___ SOURCE DATA ___

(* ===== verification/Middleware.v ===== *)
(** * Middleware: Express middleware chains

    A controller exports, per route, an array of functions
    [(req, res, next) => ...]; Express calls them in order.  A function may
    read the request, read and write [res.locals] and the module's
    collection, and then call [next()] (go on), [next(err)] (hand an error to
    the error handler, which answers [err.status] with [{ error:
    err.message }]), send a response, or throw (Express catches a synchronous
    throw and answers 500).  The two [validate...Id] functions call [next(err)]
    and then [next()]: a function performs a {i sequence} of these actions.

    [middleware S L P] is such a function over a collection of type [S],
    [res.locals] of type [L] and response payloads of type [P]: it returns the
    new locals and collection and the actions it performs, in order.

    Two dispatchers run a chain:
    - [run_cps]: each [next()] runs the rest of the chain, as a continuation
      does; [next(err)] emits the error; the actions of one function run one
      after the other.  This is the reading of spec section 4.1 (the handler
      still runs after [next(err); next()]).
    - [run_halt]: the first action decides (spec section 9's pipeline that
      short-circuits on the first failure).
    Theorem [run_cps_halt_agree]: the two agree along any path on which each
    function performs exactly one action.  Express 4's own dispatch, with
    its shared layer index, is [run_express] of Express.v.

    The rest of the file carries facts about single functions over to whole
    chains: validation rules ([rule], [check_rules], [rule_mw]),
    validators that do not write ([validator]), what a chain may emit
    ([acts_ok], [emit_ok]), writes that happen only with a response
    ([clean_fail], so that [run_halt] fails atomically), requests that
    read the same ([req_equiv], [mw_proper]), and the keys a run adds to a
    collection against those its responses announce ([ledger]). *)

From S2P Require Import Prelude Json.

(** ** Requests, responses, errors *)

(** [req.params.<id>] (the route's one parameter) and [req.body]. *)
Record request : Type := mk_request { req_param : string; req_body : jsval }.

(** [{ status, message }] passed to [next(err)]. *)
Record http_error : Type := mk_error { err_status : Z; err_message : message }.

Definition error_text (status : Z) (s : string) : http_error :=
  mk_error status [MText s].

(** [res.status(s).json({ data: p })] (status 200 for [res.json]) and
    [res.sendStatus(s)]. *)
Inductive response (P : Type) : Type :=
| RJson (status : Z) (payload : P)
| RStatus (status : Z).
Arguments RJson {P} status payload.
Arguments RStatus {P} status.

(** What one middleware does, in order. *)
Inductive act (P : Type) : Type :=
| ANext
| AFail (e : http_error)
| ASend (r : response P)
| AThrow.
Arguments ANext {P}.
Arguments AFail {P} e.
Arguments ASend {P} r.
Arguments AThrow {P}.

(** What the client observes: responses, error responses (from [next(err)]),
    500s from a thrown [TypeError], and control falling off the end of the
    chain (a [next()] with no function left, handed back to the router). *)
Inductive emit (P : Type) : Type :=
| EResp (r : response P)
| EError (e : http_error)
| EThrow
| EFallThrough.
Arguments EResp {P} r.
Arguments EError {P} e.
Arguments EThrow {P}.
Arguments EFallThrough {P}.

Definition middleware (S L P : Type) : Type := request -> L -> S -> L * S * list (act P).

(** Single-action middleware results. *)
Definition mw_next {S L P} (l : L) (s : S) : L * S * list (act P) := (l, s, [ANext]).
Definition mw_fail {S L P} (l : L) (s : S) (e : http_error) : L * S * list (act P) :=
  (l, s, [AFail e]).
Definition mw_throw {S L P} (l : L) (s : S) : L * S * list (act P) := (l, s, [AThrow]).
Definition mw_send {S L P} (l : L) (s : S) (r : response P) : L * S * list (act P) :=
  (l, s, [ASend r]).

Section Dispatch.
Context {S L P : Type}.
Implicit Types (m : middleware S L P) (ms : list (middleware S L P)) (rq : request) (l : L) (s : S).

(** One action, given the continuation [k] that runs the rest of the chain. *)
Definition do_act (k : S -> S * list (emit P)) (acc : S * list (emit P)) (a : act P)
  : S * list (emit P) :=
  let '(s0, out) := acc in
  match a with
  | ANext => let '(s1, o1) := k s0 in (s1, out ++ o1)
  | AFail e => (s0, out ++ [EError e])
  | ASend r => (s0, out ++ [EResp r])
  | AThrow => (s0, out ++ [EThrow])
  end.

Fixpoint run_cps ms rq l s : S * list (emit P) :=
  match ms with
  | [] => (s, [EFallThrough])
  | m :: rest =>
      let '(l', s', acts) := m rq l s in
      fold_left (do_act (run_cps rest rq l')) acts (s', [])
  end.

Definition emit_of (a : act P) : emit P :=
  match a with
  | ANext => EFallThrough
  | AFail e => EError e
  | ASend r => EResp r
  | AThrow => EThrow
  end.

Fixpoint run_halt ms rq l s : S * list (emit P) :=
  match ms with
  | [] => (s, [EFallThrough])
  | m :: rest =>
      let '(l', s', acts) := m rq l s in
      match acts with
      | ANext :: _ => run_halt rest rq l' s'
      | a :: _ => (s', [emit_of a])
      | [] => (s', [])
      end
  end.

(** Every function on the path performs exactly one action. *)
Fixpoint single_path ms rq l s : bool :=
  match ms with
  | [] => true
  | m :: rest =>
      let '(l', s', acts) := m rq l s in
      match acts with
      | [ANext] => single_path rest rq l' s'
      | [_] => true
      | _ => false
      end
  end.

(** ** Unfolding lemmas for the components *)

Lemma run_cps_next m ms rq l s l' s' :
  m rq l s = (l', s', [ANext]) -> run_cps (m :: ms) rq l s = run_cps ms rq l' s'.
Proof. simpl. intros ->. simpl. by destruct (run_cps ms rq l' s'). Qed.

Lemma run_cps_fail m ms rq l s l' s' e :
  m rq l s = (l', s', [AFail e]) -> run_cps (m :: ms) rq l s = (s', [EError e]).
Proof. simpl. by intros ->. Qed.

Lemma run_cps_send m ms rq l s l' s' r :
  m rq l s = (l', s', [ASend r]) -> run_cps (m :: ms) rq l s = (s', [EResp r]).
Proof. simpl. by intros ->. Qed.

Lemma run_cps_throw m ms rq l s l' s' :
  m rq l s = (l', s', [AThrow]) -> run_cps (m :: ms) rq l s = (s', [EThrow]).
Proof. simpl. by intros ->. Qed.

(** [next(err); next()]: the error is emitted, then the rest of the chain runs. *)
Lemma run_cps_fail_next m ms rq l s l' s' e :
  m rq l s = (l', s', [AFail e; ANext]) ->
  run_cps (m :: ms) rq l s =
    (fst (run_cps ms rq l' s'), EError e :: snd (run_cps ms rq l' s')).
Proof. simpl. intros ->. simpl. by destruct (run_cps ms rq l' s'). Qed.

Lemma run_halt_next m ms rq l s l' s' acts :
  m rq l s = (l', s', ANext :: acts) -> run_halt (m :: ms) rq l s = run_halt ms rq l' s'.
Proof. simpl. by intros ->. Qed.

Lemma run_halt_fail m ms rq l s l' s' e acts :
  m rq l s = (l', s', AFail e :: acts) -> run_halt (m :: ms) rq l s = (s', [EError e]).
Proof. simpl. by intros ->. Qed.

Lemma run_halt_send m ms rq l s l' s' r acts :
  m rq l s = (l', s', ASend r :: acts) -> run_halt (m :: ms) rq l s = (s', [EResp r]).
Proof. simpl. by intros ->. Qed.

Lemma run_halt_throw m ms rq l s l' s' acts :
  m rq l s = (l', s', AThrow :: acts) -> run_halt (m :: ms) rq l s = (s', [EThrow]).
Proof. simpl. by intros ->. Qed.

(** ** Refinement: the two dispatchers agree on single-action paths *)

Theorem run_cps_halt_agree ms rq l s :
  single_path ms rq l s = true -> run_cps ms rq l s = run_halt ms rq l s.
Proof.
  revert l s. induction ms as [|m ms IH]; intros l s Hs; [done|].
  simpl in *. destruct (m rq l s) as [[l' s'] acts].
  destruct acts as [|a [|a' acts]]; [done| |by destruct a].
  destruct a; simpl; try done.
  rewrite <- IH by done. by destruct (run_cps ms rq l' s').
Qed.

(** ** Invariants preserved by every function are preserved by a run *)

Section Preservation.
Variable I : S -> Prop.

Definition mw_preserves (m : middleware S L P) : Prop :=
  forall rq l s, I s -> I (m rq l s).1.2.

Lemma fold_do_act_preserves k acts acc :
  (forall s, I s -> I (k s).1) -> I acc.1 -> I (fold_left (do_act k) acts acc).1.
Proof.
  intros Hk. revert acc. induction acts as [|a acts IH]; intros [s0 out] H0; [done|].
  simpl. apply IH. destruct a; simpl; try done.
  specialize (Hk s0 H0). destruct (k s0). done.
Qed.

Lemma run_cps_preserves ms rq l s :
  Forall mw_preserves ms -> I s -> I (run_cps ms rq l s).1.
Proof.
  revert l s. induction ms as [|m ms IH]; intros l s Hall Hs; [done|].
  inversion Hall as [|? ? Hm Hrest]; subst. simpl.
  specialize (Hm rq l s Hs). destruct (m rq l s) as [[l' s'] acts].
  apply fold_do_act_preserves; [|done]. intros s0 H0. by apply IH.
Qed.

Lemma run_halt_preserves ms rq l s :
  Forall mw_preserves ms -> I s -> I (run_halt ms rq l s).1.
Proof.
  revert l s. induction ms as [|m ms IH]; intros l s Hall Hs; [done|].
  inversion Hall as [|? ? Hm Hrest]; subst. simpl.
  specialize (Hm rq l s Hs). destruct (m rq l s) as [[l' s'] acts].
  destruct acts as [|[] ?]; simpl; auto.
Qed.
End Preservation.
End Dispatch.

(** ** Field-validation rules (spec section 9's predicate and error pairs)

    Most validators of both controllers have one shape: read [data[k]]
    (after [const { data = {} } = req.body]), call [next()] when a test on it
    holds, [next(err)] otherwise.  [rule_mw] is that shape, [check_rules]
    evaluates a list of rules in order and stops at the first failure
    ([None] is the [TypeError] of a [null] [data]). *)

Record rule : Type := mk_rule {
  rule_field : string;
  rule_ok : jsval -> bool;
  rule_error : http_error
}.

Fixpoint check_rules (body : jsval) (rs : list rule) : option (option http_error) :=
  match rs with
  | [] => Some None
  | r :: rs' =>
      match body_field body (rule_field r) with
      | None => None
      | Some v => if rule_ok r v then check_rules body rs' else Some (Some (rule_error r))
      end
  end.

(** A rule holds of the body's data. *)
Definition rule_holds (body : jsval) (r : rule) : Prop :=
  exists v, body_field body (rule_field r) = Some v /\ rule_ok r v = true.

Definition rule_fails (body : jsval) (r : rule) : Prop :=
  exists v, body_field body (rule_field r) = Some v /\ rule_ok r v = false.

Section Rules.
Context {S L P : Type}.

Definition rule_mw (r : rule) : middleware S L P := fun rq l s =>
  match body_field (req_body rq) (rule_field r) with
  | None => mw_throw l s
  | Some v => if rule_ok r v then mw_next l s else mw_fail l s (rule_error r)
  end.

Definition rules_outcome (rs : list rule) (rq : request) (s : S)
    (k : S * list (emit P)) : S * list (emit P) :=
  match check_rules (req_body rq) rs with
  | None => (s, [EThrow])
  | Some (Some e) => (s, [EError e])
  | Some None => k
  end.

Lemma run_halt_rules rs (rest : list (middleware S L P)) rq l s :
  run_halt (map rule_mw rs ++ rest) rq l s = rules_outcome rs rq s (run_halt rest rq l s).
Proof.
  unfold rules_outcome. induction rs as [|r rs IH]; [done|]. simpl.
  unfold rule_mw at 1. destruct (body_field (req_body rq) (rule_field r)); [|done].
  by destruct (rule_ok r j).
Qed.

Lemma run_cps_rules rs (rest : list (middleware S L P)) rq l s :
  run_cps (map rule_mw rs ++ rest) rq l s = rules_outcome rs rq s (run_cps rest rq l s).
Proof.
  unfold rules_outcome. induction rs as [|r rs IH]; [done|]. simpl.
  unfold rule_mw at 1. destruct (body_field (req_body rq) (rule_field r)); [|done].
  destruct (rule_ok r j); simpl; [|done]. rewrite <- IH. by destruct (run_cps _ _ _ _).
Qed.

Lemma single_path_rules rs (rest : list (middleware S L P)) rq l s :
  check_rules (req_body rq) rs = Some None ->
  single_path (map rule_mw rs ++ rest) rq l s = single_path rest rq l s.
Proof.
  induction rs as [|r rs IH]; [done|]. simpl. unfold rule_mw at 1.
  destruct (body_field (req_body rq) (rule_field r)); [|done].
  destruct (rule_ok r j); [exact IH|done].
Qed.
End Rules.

___
___ SOURCE DATA ___

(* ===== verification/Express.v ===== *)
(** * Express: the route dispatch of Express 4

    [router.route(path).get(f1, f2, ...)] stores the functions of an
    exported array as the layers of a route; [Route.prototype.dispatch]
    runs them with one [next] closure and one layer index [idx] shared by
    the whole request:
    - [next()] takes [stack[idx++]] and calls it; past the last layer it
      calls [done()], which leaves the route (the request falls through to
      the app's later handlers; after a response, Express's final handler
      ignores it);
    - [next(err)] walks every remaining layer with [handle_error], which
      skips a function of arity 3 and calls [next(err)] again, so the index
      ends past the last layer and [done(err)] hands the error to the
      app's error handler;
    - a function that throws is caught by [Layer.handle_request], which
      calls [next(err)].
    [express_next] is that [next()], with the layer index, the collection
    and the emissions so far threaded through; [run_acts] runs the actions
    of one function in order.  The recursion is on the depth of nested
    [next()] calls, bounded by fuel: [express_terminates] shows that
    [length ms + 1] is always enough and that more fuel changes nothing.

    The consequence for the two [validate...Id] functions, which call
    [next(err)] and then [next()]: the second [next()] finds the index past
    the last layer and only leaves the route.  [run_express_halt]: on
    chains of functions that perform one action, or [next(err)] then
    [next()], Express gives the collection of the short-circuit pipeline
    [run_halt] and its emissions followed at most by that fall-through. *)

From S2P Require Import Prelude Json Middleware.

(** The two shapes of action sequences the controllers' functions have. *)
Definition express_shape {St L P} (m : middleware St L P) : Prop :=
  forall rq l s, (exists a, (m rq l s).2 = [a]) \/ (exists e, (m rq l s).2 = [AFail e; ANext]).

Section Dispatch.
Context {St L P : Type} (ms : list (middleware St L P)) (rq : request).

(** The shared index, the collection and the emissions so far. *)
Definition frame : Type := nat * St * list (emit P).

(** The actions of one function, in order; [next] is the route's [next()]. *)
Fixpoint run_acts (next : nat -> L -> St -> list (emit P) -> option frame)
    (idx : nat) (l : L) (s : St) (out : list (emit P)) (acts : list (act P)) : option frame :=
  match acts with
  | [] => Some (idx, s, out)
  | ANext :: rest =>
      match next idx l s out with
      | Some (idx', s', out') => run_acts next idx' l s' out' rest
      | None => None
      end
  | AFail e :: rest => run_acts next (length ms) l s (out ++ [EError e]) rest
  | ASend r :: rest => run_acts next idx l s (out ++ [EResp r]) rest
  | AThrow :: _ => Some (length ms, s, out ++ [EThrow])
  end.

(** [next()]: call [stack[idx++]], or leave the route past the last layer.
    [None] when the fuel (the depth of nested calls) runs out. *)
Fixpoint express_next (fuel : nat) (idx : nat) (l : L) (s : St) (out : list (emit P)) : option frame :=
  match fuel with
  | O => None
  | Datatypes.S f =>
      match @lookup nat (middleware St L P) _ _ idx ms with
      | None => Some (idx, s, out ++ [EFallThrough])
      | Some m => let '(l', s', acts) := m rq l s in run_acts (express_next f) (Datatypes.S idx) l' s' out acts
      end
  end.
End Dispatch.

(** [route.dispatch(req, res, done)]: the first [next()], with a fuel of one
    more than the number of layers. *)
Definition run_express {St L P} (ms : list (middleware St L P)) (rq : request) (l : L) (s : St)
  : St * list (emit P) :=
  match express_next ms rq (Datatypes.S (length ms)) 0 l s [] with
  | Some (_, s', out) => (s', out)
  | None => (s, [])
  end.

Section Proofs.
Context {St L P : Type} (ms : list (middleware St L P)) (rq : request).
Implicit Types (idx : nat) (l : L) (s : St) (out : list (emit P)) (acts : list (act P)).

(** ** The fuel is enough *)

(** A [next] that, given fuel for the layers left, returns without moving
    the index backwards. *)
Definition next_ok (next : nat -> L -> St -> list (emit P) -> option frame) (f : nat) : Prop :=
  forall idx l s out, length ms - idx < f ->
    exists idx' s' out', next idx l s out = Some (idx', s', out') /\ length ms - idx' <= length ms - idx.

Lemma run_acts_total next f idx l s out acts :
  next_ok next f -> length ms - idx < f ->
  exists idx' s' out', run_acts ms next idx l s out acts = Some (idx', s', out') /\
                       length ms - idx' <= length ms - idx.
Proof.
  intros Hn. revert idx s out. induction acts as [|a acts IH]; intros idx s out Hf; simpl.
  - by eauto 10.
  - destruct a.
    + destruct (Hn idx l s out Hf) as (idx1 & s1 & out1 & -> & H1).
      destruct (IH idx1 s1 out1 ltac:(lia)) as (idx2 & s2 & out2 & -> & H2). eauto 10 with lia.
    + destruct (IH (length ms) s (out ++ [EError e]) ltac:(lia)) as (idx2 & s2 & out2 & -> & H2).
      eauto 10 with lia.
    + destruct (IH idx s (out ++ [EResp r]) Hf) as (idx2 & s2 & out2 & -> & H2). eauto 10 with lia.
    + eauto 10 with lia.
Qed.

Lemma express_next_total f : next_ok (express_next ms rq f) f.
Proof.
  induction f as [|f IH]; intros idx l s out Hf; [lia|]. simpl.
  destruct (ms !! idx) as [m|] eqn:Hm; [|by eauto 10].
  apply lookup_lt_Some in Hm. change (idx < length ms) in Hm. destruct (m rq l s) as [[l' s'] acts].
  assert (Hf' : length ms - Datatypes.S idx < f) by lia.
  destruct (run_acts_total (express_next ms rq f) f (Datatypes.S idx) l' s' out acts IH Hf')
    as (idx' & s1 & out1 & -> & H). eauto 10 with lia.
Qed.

___
___ SOURCE DATA ___

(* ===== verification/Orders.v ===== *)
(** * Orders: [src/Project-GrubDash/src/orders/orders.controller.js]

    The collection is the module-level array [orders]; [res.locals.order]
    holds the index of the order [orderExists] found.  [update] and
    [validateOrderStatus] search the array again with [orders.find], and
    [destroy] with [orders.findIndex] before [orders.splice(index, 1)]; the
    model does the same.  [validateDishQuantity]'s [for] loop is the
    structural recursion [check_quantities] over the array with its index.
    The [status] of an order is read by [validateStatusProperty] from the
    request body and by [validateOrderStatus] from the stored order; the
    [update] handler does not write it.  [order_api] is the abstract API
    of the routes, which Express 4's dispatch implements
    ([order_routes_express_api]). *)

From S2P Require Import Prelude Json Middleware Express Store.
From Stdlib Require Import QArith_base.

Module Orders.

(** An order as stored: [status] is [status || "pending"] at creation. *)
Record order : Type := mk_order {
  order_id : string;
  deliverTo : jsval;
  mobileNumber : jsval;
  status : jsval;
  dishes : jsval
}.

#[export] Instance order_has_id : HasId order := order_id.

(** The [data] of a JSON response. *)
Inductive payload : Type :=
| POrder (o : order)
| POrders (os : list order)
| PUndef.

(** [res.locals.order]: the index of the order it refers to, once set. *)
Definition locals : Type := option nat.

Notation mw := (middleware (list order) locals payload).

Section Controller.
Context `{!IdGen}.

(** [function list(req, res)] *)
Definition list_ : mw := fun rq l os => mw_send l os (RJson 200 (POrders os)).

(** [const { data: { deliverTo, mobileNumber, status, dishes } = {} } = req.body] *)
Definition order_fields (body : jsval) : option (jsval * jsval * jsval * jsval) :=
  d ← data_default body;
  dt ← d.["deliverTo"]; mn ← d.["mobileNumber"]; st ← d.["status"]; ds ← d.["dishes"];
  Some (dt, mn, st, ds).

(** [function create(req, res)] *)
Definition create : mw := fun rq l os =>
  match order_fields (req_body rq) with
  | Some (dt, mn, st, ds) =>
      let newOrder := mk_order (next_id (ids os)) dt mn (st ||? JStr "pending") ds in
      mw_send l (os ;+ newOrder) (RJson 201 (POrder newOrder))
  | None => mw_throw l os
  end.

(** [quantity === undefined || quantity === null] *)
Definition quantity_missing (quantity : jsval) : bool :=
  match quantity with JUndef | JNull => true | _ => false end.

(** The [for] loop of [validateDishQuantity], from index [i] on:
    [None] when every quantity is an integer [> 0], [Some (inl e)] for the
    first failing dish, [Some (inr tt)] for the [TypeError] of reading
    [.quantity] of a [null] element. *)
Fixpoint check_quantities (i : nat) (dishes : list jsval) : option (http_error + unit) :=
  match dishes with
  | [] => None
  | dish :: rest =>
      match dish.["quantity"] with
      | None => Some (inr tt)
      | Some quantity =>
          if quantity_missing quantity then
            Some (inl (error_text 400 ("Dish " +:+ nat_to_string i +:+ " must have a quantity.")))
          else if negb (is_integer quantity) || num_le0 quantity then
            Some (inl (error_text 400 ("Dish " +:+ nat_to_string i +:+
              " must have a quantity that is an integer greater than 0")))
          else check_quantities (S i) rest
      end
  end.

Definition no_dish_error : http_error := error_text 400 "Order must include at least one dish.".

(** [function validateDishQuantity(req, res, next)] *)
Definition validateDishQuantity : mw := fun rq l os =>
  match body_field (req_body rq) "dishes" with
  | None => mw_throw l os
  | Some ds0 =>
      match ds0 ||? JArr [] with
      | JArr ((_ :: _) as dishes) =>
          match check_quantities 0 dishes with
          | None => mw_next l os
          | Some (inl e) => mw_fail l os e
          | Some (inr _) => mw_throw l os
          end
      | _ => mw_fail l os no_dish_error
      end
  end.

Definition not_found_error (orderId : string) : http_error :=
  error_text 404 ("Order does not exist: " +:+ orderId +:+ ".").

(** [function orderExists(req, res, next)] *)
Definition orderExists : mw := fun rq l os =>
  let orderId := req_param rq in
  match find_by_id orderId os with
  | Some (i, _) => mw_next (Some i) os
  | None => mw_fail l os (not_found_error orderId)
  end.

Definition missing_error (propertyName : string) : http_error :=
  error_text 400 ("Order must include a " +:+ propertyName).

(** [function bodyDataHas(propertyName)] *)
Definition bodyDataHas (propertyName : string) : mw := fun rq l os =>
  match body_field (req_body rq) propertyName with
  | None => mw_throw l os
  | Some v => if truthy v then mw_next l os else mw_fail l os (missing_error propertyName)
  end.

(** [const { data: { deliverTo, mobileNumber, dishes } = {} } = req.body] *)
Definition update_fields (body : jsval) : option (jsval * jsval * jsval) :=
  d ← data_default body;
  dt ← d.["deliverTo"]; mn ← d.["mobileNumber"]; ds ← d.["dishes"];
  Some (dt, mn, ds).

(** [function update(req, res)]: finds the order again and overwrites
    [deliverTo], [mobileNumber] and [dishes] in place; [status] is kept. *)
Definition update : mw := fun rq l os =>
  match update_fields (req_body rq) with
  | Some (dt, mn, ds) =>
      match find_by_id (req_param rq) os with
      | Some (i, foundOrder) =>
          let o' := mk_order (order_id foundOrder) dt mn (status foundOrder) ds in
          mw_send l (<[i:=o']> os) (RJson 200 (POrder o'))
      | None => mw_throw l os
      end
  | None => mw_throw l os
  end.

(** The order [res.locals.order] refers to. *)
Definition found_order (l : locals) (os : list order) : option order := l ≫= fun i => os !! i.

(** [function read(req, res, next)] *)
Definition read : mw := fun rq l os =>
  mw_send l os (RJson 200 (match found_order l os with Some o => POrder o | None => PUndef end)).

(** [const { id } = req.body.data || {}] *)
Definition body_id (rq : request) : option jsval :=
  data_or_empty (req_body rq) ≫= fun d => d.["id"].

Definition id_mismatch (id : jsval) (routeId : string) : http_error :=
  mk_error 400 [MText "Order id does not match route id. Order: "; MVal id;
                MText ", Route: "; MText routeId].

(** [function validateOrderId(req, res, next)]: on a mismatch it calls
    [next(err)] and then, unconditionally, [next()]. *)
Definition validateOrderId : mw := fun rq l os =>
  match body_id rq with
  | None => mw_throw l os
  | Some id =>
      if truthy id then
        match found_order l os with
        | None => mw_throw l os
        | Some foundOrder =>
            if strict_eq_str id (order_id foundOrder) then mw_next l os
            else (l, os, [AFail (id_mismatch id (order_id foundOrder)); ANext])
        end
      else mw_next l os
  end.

___

Only the lines above that hold "depth" are wanted. Show every one of them.

    of one function in order.  The recursion is on the depth of nested
    [None] when the fuel (the depth of nested calls) runs out. *)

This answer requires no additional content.